Saved entries -
Lemma write_prices_seen T mapped is_full c :
  wp (write_prices portal source_file T mapped is_full)
    (fun _ c' => stores c' = stores c /\ retailer_items c' = retailer_items c /\
       staged_prices c' = staged_prices c /\ staged_documents c' = staged_documents c /\
       first_by cp_first_observed_at T mapped (current_prices c') /\
       first_by ca_first_observed_at T mapped (current_availability c'))
    (fun _ _ => True) c.
Proof.
  unfold write_prices, write_current_prices, apply_incoming_availability, upsert_current_prices.
  to_statement. intros r1 _. to_statement. intros r2 _.
  to_statement. intros cur Hcur%checked_upsert_seen; [|cbn; intros; lia..].
  to_statement. intros r3 _. to_statement. intros r4 _.
  to_statement. intros ca Hca%checked_upsert_seen; [|cbn; intros; lia..].
  wp_step. wp_step. destruct is_full; [|wp_step; wp_step; done].
  unfold reconcile_absent_prices. to_statement. intros r5 _. to_statement. intros r6 _.
  to_statement. intros ca' ->%checked_upsert_some. wp_step. wp_step.
  split_and!; try done. intros k a [r Hr]. cbn [current_availability set_current_availability].
  rewrite upserted_lookup. replace (missing_price_keys _ _ _ _ !! k) with (@None CurrentAvailability).
  { apply Hca. by eexists. }
  symmetry. apply map_lookup_filter_None. right. intros b _ (_ & _ & Hn). congruence.
Qed.

Lemma apply_prices_seen {X} T (match_exact : Catalog -> M X unit) is_full minimum drop c x :
  wp (apply_prices collate portal source_file T match_exact is_full minimum drop)
    (fun _ p => incoming p.1 = incoming c /\ seen_by T (incoming c) p.1 /\
       staged_documents p.1 = staged_documents c /\
       (forall s, is_Some (stores p.1 !! s) ->
          is_Some (stores c !! s) \/ s ∈ incoming_stores (incoming c)))
    (fun _ _ => True) (c, x).
Proof.
  unfold apply_prices. wp_step. apply wp_lift. eapply wp_mono;
    [apply wp_and; [apply prepare_spec|apply prepare_seen]| |done].
  intros mapped c1 [(-> & Hsame & _ & Hs2) [Hs Hi]]. wp_step. wp_step. wp_step. apply wp_on_locals.
  apply (wp_mono _ (fun _ _ => True) _ (fun _ _ => True)); [apply wp_true| |done].
  intros [] x1 _. apply wp_lift. eapply wp_mono; [apply write_prices_seen| |done].
  cbv beta. intros s c2 (Hst & Hit & Hsp & Hsd & Hcp & Hca). destruct Hsame as (_ & _ & _ & _ & Hp & Hd).
  cbn [fst]. split; [unfold price_incoming; by rewrite Hsp, Hp|]. rewrite Hst.
  split; [|split; [congruence|done]]. by split; rewrite ?Hst, ?Hit.
Qed.

(** ** The second apply *)

Lemma wp_write_some {W T} (get : W -> T) set statement (Q : unit -> W -> Prop) E w t :
  statement (get w) = Some t -> Q tt (set (fun _ => t) w) -> wp (write get set statement) Q E w.
Proof. intros Hs HQ. apply wp_write; [congruence|]. intros t' Ht'. by simplify_eq. Qed.

Lemma count_zero `{Countable K} {A} (P : K -> A -> bool) (m : gmap K A) :
  (forall k a, m !! k = Some a -> P k a = false) -> count P m = 0.
Proof. intros HP. rewrite count_msum. apply msum_zero. intros k a Hk. by rewrite (HP k a Hk). Qed.

Lemma filter_nothing `{Countable K} {B} (P : K * B -> Prop) `{forall x, Decision (P x)} (m : gmap K B) :
  (forall k b, m !! k = Some b -> ~ P (k, b)) -> filter P m = ∅.
Proof.
  intros HP. apply map_eq. intros k. rewrite lookup_empty. apply map_lookup_filter_None. right. apply HP.
Qed.

Section again.
Context (T0 T : Z) (mapped : gmap price_key StagedPrice) (is_full : bool) (c : Catalog).
Hypothesis Hok : histories_ok c.
Hypothesis HT : T0 <= T.
Hypothesis Hprices : first_by cp_first_observed_at T0 mapped (current_prices c).
Hypothesis Havail : first_by ca_first_observed_at T0 mapped (current_availability c).
Hypothesis Hopen : forall k r, mapped !! k = Some r ->
  open_value (price_history c) k = Some (sp_value r) /\
  open_value (availability_history c) k = Some (incoming_availability r).
Hypothesis Hmissing : is_full = true -> forall k, missing_price_keys portal source_file mapped c !! k = None.

Lemma price_unchanged k : price_changed mapped (current_prices c) k = false.
Proof.
  unfold price_changed. destruct (mapped !! k) as [r|] eqn:Hr; [|done]. destruct (Hopen k r Hr) as [Hp _].
  rewrite <- (ho_current_prices c Hok) in Hp. destruct (current_prices c !! k) as [cp|]; [|done].
  injection Hp as ->. by rewrite bool_decide_eq_true_2.
Qed.

Lemma availability_unchanged k : availability_changed mapped (current_availability c) k = false.
Proof.
  unfold availability_changed. destruct (mapped !! k) as [r|] eqn:Hr; [|done]. destruct (Hopen k r Hr) as [_ Hp].
  rewrite <- (ho_current_availability c Hok) in Hp. destruct (current_availability c !! k) as [cp|]; [|done].
  injection Hp as ->. by rewrite bool_decide_eq_true_2.
Qed.

Lemma current_known k r : mapped !! k = Some r ->
  is_Some (current_prices c !! k) /\ is_Some (current_availability c !! k).
Proof.
  intros [Hp Ha]%Hopen. rewrite <- (ho_current_prices c Hok) in Hp.
  rewrite <- (ho_current_availability c Hok) in Ha.
  destruct (current_prices c !! k), (current_availability c !! k); done.
Qed.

What to work on -
What are the lines of the data above that include the string "Hypothesis"? Copy them.

Answer to the problem -
Hypothesis Hok : histories_ok c.
Hypothesis HT : T0 <= T.
Hypothesis Hprices : first_by cp_first_observed_at T0 mapped (current_prices c).
Hypothesis Havail : first_by ca_first_observed_at T0 mapped (current_availability c).
Hypothesis Hopen : forall k r, mapped !! k = Some r ->
Hypothesis Hmissing : is_full = true -> forall k, missing_price_keys portal source_file mapped c !! k = None.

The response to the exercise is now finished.